Una ciudad flotante
Capítulo XXXIII
Se había formado la tempestad; la huella de los
elementos iba a comenzar. Una densa bóveda de miles de tinte
uniforme se iba extendiendo sobre nuestras cabezas. La atmósfera
sombría presentaba un aspecto muy triste. La Naturaleza
quería justificar los presentimientos del doctor Pitferge.
El steam ship iba poco a poco acortando su
marcha. Las ruedas no daban mas que tres o cuatro vueltas por minuto;
por las válvulas entreabiertas se escapaban espirales de humo
blanquecino; las cadenas de las áncoras estaban preparadas. En
el palo de mesana ondeaba el pabellón inglés.
El capitán Anderson había tomado todas
sus disposiciones para fondear. Desde el tambor de estribor, el
práctico hacía señales con lamano, ordenaba las
evoluciones del buque en los estrechos canales; pero el reflujo bajaba
y el Great Eastern no podía pasar la barra que corta la
embocadura de Hudson. Había que esperar la marca creciente.
¡Aún faltaba un día!
A las cinco menos cuarto, y por orden del
práctico, se soltaron las anclas, cuyas cadenas resbalaron por
los escobenes con un ruido comparable al del trueno. Hubo un instante
en que creí que la tempestad empezaba. Cuando las uñas de
las anclas mordieron la arena, el steam ship permaneció
inmóvil. Ni la menor ondulación desnivelaba el mar. El
Great Eastern era un islote.
En aquel instante la bocina resonó por
última vez.
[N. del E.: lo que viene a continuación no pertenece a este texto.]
(** Both SQLite repositories keep the finite map of what was saved and not
    deleted: [get] answers it, [list_all] enumerates it. *)
Theorem sqlite_repositories_are_maps :
  RepositoryLaws ts_task_id tr_save tr_get tr_list_all (table_holds task_of_row) ∧
  (∀ i t m, table_holds task_of_row t m →
     ∃ t', tr_delete i t = (Ok tt, t') ∧ table_holds task_of_row t' (delete i m)) ∧
  RepositoryLaws ws_worker_id wr_save wr_get wr_list_all (table_holds worker_state_of_dict).
Proof.
  split_and!.
  - apply (table_laws task_of_row ts_task_id task_to_row task_row_roundtrip).
  - intros i t m Ht. eexists. split; [done|]. by apply table_delete.
  - apply (table_laws worker_state_of_dict ws_worker_id worker_to_row worker_row_roundtrip).
Qed.

(** * The event store *)
Abbreviation ids := (map event_id).

Class EventStorePort (S : Type) : Type := {
  es_append : nat → RuntimeEvent → M S unit;
  es_append_batch : nat → list RuntimeEvent → M S unit;
  es_load : string → S → outcome (option RuntimeEvent);
  es_stream : Z → Z → S → outcome (list RuntimeEvent);
  es_stream_from : string → Z → Z → S → outcome (list RuntimeEvent);
  es_replay : string → S → outcome (list RuntimeEvent);
  es_count : S → Z;
  es_truncate : S → S
}.

(** An append-only list of events with distinct ids.  A write that fails
    changes nothing; it fails only when an id is taken or the storage is down
    at that write. *)
Class EventStoreLaws (S : Type) `{EventStorePort S} : Type := {
  es_holds : S → list RuntimeEvent → Prop;
  es_down : nat → Prop;
  es_batch_law n es s l : es_holds s l → Forall event_wf es → NoDup (ids l) →
    (∃ s', es_append_batch n es s = (Ok tt, s') ∧ es_holds s' (l ++ es) ∧ NoDup (ids (l ++ es))) ∨
    ((∃ x, es_append_batch n es s = (Raise x, s)) ∧ (es_down n ∨ ¬ NoDup (ids (l ++ es))));
  es_append_law n e s : es_append n e s = es_append_batch n [e] s;
  es_load_law i s l : es_holds s l → es_load i s = Ok (head (filter (λ e, event_id e = i) l));
  es_stream_law limit offset s l : es_holds s l → es_stream limit offset s = Ok (sql_window limit offset l);
  es_stream_from_law ts limit offset s l : es_holds s l →
    es_stream_from ts limit offset s = Ok (sql_window limit offset (filter (λ e, String.leb ts (timestamp e) = true) l));
  es_replay_law r s l : es_holds s l → es_replay r s = Ok (filter (λ e, runtime_id e = r) l);
  es_count_law s l : es_holds s l → es_count s = Z.of_nat (length l);
  es_truncate_law s : ∀ l, es_holds s l → es_holds (es_truncate s) []
}.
Llamaba a los pasajeros para la comida de despedida.
La Sociedad de Fletadores iba a prodigar el champaña a sus
huéspedes; ninguno de éstos se hubiera atrevido a faltar
a la cita. Un cuarto de hora después los comedores se hallaban
llenos de comensales, y la cubierta enteramente desierta.
Sin embargo, siete personas debían dejar
desocupados sus puestos; los dos adversarios que iban a arriesgar su
vida en el duelo, los cuatro amigos y el doctor que debía
asistirlos. Se había escogido perfectamente la hora del
encuentro, así como el sitio. No había nadie sobre
cubierta; todos los pasajeros estaban en los dining rooms, los
marineros en sus puestos, los oficiales en su comedor particular y ni
un solo timonel a popa pues el steam ship se mantenía
inmóvil sujeto por sus anclas.
A las cinco y diez minutos de la tarde, Fabián
y Corsican se unieron al doctor y a mí. Desde la escena del
juego, yo no había vuelto a ver a Fabián. Me
pareció triste, pero en extremo tranquilo, y nada preocupado. En
aquel momento su pensamiento y sus inquietas miradas se dirigían
y buscaban siempre a Elena. Se limitó a apretarme la mano sin
pronunciar una palabra.
-¿No ha venido Drake? -me preguntó
Corsican.
-Aún no -le contesté.
-Vámonos hacia la popa. Allí es la
cita.
Fabián, el capitán Corsican y yo,
echamos a andar. El cielo se obscurecía. Sordos gruñidos
se oían en el límite del horizonte. Era como un bajo
continuo sobre el que destacaba vivamente la algazara que salía
de los salones. Algunos relámpagos lejanos desgarraban la espesa
bóveda de las nubes. La atmósfera estaba impregnada de
electricidad.
A las cinco y veinte minutos llegaron Drake y sus
testigos.
Aquellos señores nos saludaron, saludo que les
fue ceremoniosamente devuelto. Drake no habló una palabra. Sin
embargo, en su fisonomía se traslucía una
excitación mal contenida. Lanzó a Fabián una
mirada llena de odio. Nuestro amigo, que estaba apoyado en el
enjaretado, ni siquiera le vio. Se hallaba absorto en una
contemplación profunda, y, al parecer no pensaba en el papel que
debía representar en aquel drama.
Corsican, dirigiéndose al yankee, uno de
los testigos de Drake, le pidió las espadas; éste se las
presentó. Eran espadas de desafío cuyas anchas conchas
resguardaban la mano del que las esgrimía. Corsican las
tomó, las examinó, doblando y blandiendo las hojas y
midiéndolas, y luego dejó que el yankee escogiera
una de ellas. Mientras hacía estos preparativos, Drake, se
quitó el sombrero, se despojó del gabán, se
desabrochó el cuello y la pechera de la camisa y se
remangó los puños.
Luego tomó la espada. Entonces observó
que era zurdo, indudable ventaja para él, acostumbrado a batirse
con los que manejaban el acero con la mano derecha.
Fabián no se había movido de su sitio,
como si no tuviera nada que ver con todos aquellos preparativos.
Corsican le tocó con la mano y le presentó la espada.
Fabián miró aquel brillante acero, y pareció que
volvía de pronto a recobrar toda su memoria.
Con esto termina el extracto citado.